People often ask me how they can follow my career path into urbanism writing. I generally discourage that. But for those who are interested, it involves reading – lots and lots and reading. And not just on urbanism but not a wide range of topics. I can only make many of the connections I do because I’m tapped in a wide of range of things, most of which are like the parts of the iceberg underwater you never see.
As it happens, some folks also ask me what they should read or what I read.
One thing of course is to sign up for my exclusive monthly newsletter, where I include my hand-selected list of some of the best links I read that month.
One periodical that most people don’t read but should is the London Review of Books. Virtually all newspapers and periodicals are fungible at some level. They cover the same stories with the same slants and frames. But the London Review of Books is different.

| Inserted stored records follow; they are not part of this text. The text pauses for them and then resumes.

(* ===== verification/FsLink.v ===== *)
(** Names for files: [dirlink] adds an entry to a directory, and [sys_link] gives a file one more
    name, atomically. *)
From S2P Require Import Prelude Memory Riscv Kalloc Vm VmTree VmMap VmUser VmCopy VmProps UserMem Sleeplock Bio BioInv BioSpec Log LogPure LogSpec LogTxn LogProps Fs FsTxn FsDisk FsAlloc FsGrow FsInode FsTable State Process FsFile FsPath FsIo FsDir Uart Console Pipe File ProcLife Exec Syscall FsSys FsAbs FsNames FsMount FsProps.

#[local] Arguments loop : simpl never.

Section dirlink.
Context (dv start size : Z) (sb : superblock) (K : fconst) `{G : !FsGeo dv start size sb}.
Abbreviation ftx := (ftx dv start size sb K).
Abbreviation fsok := (fsok sb).
Abbreviation dnode := (dnode sb).
Abbreviation absfile := (absfile sb).
Abbreviation disk_fs := (disk_fs sb).
Abbreviation itab := (itab dv sb).

(** The table after a change of an inode that is stored on disk as well. *)
Lemma itab_store T T' V V' lk ip inum : itab T V lk -> entry T inum ip -> (forall i, i <> ip -> T' i = T i) ->
  (forall j, 0 <= j < sb_ninodes sb -> j <> inum -> dnode V' j = dnode V j) ->
  i_dev (T' ip) = i_dev (T ip) -> i_inum (T' ip) = inum -> i_ref (T' ip) = i_ref (T ip) -> core (T' ip) = dnode V' inum ->
  i_lock (T' ip) = i_lock (T ip) -> itab T' V' lk.
Proof.
  intros [H1 H2 H3 H4 H5] (Hip & Hpos & Hin) Hne Hdn Hd Hi Hr Hco Hl.
  assert (forall k, i_dev (T' k) = i_dev (T k) /\ i_inum (T' k) = i_inum (T k) /\ i_ref (T' k) = i_ref (T k) /\ i_lock (T' k) = i_lock (T k)) as Hall.
  { intros k. destruct (decide (k = ip)) as [->|Hk]; [split_and!; congruence|]. by rewrite Hne. }
  split.
  - intros i Hi' Hp. destruct (Hall i) as (-> & -> & E & _). rewrite E in Hp. auto.
  - intros i Hi' Hp Hv. destruct (decide (i = ip)) as [->|Hk]; [by rewrite Hi|]. rewrite Hne in * by done. rewrite Hdn; auto.
    + by apply H1.
    + intros E. destruct Hk. apply H3; try done. congruence.
  - intros i j Hi' Hj' Hpi Hpj E. destruct (Hall i) as (_ & Ei & Ri & _), (Hall j) as (_ & Ej & Rj & _). rewrite Ei, Ej in E. rewrite Ri in Hpi. rewrite Rj in Hpj. auto.
  - intros i. destruct (Hall i) as (_ & _ & -> & _). auto.
  - intros i Hi'. destruct (Hall i) as (_ & _ & _ & ->). auto.
Qed.

(** Entries that are not in use do not matter. *)
Lemma itab_unused T T' V lk : itab T V lk -> (forall i, 0 < i_ref (T i) -> T' i = T i) -> (forall i, i_ref (T' i) = i_ref (T i) /\ i_lock (T' i) = i_lock (T i)) -> itab T' V lk.
Proof.
  intros [H1 H2 H3 H4 H5] Hs Hr. split.
  - intros i Hi Hp. rewrite (proj1 (Hr i)) in Hp. rewrite Hs by done. auto.
  - intros i Hi Hp Hv. rewrite (proj1 (Hr i)) in Hp. rewrite Hs in * by done. auto.
  - intros i j Hi Hj Hpi Hpj. rewrite (proj1 (Hr i)) in Hpi. rewrite (proj1 (Hr j)) in Hpj. rewrite !Hs by done. auto.
  - intros i. rewrite (proj1 (Hr i)). auto.
  - intros i Hi. rewrite (proj2 (Hr i)). auto.
Qed.

(** ** Link counts *)

(** The files after the link count of [inum] has changed by [d]. *)
Definition relinked (V V' : Z -> block) (inum d : Z) : Prop :=
  forall k, 0 <= k < sb_ninodes sb -> absfile V' k = if decide (k = inum) then add_links d (absfile V inum) else absfile V k.

(** Storing an inode whose contents stay. *)
Lemma stored_meta V x y : disk_fs V -> 0 <= i_inum x < sb_ninodes sb -> core x = dnode V (i_inum x) -> i_inum y = i_inum x -> i_addrs y = i_addrs x -> i_size y = i_size x -> dino_ok (core y) ->
  let V' := stored sb V y in
  disk_fs V' /\ (forall k, 0 <= k < sb_ninodes sb -> dnode V' k = if decide (k = i_inum x) then core y else dnode V k) /\
  forall k, 0 <= k < sb_ninodes sb -> absfile V' k = if decide (k = i_inum x) then mkafile (i_type y) (i_major y) (i_minor y) (i_nlink y) (af_data (absfile V k)) else absfile V k.
Proof.
  intros Hok Hi Hco Hyi Hya Hys Hdy V'.
  assert (forall k, 0 <= k < sb_ninodes sb -> dnode V' k = if decide (k = i_inum x) then core y else dnode V k) as Hdn by (intros k Hk; rewrite <- Hyi in *; apply (dnode_stored dv start size sb V y k); [apply Hok|done..]).
  destruct (stored_ok dv start size sb (dnode V) V y Hok ltac:(by rewrite Hyi)) as [Hok' Hby]. fold V' in Hok', Hby.
  assert (d_addrs (core y) = d_addrs (dnode V (i_inum x)) /\ d_size (core y) = d_size (dnode V (i_inum x))) as [Ea Es] by (rewrite <- Hco; cbn; by rewrite Hya, Hys).
  split_and!; [|done|].
  - eapply (fsok_ext_node sb (fset (dnode V) (i_inum x) (core y))).
    + apply fsok_node; [done|done|done|done| |].
      * rewrite Es. by apply (ok_size _ _ _ Hok).
      * intros bn Hbn. rewrite Ea, Es. by apply (ok_holes _ _ _ Hok' (i_inum x) bn Hi Hbn).
    + intros k Hk. rewrite Hdn by done. unfold fset. destruct (Z.eqb_spec k (i_inum x)); case_decide; done.
  - intros k Hk. unfold FsSys.absfile. rewrite Hdn by done.
    assert (fbytes V' (if decide (k = i_inum x) then core y else dnode V k) = fbytes V (dnode V k)) as Hb.
    { pose proof (ok_size _ _ _ Hok k Hk). assert (d_size (if decide (k = i_inum x) then core y else dnode V k) = d_size (dnode V k) /\ d_addrs (if decide (k = i_inum x) then core y else dnode V k) = d_addrs (dnode V k)) as [E1 E2] by (case_decide; by subst).
      unfold fbytes. rewrite E1, E2. apply list_fmap_ext. intros i p [-> Hp]%lookup_seq. apply Hby; [done|lia]. }
    rewrite Hb. by case_decide.
Qed.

The LRB does review books, but is unlike a typical book review. They often get the best or one of the best people in the world on the subject at hand to write the review. This sometimes backfires because of a de facto rivalry with the book author. But generally it works great. They also provide such in-depth summaries of the books in question that your rarely need to actually read them, non-fiction at least. This is important because realistically nobody can come close to reading all the books out there.
They also have longform essays on a wide range of other topics that bring perspectives you are unlikely to get elsewhere. Some of their articles are directly relevant to urbanism, such as this James Meek piece about a Cadbury factory that relocated from England to Poland.
The online version is subscriber only, but a number of articles are generally available for free. I want to share a selection of these free pieces from the current issue to give you a flavor of what you’ll get.
Malise Ruthven takes a look inside Saudi Arabia, its royal family, and its wealth.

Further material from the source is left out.